--- Work order ---
Among the records, which lines hold the word "Some"? Pick them out.

--- Supplied records ---
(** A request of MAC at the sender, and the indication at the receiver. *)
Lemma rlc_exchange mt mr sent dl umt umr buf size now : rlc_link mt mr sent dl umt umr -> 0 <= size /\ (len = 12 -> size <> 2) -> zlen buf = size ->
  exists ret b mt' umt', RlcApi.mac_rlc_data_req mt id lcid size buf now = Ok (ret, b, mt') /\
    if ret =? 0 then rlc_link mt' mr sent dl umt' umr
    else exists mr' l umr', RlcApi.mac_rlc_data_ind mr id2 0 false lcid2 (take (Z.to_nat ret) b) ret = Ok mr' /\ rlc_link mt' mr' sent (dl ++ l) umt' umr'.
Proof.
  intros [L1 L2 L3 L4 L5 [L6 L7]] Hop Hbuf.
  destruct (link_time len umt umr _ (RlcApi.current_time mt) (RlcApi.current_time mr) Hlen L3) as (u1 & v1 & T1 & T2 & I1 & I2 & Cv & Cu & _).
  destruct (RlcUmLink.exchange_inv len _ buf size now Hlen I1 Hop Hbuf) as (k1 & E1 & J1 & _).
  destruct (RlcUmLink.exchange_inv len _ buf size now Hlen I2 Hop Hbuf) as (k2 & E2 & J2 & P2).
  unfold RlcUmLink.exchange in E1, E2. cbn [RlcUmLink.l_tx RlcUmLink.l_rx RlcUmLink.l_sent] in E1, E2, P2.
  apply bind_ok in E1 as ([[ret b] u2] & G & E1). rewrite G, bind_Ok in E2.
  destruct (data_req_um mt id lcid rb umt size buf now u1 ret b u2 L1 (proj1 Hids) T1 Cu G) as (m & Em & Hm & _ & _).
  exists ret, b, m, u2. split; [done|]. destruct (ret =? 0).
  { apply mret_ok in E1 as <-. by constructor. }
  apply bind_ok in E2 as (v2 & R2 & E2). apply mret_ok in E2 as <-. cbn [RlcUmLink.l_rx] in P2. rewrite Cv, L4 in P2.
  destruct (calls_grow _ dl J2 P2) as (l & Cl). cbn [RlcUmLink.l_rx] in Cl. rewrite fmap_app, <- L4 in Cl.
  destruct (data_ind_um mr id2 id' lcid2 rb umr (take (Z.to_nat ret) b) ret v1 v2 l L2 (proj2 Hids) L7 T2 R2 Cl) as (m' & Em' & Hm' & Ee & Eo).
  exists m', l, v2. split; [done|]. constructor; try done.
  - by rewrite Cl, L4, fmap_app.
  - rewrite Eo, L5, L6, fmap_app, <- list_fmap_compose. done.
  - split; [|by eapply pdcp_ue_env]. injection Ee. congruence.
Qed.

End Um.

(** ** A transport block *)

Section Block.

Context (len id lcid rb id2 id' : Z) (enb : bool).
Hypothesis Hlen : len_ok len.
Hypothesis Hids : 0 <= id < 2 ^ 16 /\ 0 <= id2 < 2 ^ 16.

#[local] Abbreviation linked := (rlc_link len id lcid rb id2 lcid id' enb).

--

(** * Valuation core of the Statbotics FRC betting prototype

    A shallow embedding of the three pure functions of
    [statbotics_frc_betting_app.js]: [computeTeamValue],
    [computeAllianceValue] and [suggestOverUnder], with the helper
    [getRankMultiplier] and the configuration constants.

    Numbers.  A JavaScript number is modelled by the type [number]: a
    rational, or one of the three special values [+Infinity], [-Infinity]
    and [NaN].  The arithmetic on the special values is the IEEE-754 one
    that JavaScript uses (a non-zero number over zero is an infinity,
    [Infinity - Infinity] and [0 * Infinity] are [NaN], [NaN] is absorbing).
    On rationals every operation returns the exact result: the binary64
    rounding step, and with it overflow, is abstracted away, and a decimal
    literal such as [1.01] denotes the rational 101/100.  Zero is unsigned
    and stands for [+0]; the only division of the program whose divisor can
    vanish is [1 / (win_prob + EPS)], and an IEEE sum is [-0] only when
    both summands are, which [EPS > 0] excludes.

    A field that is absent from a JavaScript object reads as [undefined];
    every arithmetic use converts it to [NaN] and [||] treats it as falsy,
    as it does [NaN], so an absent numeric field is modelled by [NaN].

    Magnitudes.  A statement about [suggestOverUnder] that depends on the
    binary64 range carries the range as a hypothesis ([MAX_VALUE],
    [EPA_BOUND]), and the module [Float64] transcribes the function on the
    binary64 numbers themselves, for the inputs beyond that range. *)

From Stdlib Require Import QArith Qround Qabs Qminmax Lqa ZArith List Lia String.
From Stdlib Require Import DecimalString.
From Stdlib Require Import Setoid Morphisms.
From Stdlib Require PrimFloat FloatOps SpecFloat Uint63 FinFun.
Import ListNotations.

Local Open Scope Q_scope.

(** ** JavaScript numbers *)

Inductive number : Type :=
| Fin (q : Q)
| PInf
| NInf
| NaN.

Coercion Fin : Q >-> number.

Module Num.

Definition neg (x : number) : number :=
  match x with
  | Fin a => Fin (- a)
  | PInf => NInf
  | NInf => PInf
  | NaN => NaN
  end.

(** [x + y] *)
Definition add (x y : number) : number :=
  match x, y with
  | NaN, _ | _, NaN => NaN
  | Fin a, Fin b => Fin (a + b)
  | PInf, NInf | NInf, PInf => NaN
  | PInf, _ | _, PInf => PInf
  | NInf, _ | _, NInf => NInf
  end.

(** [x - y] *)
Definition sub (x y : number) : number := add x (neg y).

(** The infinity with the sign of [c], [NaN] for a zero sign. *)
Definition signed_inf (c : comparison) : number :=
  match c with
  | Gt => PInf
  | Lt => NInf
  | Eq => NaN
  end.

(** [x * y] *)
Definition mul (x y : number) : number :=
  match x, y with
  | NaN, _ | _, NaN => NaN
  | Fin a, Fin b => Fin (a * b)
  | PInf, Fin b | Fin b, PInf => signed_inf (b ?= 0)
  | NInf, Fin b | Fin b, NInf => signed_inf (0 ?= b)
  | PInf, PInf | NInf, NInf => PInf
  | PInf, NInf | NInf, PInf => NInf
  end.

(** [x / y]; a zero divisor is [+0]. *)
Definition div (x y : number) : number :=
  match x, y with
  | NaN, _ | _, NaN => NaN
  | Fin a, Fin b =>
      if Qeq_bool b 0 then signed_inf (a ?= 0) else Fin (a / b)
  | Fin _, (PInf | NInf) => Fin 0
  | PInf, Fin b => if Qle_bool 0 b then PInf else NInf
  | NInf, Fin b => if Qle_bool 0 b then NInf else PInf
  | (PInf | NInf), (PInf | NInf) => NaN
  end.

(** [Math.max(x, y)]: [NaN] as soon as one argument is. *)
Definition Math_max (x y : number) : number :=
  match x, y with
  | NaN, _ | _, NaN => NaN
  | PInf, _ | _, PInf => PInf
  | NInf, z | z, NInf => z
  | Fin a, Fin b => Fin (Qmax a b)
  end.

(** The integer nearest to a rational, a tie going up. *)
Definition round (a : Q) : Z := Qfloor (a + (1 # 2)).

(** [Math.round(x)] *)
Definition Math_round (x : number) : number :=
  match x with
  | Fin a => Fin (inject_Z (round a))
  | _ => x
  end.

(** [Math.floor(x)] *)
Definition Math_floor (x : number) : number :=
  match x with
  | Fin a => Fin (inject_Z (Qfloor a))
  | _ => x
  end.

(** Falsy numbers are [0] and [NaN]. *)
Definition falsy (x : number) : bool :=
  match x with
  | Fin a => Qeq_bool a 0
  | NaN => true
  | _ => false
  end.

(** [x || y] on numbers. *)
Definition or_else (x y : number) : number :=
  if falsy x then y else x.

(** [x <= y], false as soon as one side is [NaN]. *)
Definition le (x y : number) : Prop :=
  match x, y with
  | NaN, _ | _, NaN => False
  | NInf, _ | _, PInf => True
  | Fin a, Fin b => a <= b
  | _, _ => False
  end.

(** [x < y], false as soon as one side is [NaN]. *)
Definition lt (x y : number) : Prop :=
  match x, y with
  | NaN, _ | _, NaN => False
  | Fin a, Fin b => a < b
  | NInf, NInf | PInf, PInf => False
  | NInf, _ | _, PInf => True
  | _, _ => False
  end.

---

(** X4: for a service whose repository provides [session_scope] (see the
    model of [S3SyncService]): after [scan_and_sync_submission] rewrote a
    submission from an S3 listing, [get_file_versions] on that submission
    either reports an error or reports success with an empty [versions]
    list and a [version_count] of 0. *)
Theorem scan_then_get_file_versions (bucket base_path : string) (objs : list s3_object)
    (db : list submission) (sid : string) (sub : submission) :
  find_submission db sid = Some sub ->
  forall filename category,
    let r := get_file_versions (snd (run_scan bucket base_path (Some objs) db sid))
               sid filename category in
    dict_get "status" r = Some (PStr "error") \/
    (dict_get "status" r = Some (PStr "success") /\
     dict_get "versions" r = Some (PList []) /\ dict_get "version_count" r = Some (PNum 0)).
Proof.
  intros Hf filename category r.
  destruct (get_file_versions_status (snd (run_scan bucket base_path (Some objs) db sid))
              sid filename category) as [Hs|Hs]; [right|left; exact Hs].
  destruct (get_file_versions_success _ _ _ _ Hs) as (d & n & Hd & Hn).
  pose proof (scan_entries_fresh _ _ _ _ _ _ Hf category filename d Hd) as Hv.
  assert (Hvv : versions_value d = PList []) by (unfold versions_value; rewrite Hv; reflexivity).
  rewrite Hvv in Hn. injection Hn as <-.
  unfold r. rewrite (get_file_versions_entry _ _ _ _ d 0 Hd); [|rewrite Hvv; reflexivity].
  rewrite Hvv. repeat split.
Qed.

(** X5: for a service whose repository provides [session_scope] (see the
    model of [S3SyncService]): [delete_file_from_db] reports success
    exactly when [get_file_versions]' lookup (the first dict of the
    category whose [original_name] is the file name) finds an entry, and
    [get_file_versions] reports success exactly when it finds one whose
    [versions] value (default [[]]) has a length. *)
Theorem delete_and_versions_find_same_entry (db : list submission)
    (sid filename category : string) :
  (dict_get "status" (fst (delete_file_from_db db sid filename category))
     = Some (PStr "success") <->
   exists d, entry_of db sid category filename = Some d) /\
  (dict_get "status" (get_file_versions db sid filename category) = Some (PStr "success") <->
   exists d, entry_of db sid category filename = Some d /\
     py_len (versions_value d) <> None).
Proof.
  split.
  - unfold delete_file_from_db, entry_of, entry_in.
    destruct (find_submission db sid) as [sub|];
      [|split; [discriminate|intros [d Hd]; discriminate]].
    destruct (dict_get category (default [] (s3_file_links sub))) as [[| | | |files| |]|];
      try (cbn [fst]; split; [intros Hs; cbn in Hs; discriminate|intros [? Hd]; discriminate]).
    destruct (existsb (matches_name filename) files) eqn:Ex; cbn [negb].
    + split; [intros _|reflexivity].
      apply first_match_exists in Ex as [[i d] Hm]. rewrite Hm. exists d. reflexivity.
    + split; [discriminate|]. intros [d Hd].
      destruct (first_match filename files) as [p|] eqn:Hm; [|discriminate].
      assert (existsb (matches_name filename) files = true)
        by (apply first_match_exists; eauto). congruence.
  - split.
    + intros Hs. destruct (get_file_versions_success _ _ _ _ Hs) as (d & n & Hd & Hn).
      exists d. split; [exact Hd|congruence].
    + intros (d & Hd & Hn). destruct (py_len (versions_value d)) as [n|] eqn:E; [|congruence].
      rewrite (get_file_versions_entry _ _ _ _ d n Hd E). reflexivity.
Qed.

--- Response for this exercise ---
  find_submission db sid = Some sub ->
    let r := get_file_versions (snd (run_scan bucket base_path (Some objs) db sid))
    dict_get "status" r = Some (PStr "error") \/
    (dict_get "status" r = Some (PStr "success") /\
     dict_get "versions" r = Some (PList []) /\ dict_get "version_count" r = Some (PNum 0)).
  destruct (get_file_versions_status (snd (run_scan bucket base_path (Some objs) db sid))
     = Some (PStr "success") <->
   exists d, entry_of db sid category filename = Some d) /\
  (dict_get "status" (get_file_versions db sid filename category) = Some (PStr "success") <->
   exists d, entry_of db sid category filename = Some d /\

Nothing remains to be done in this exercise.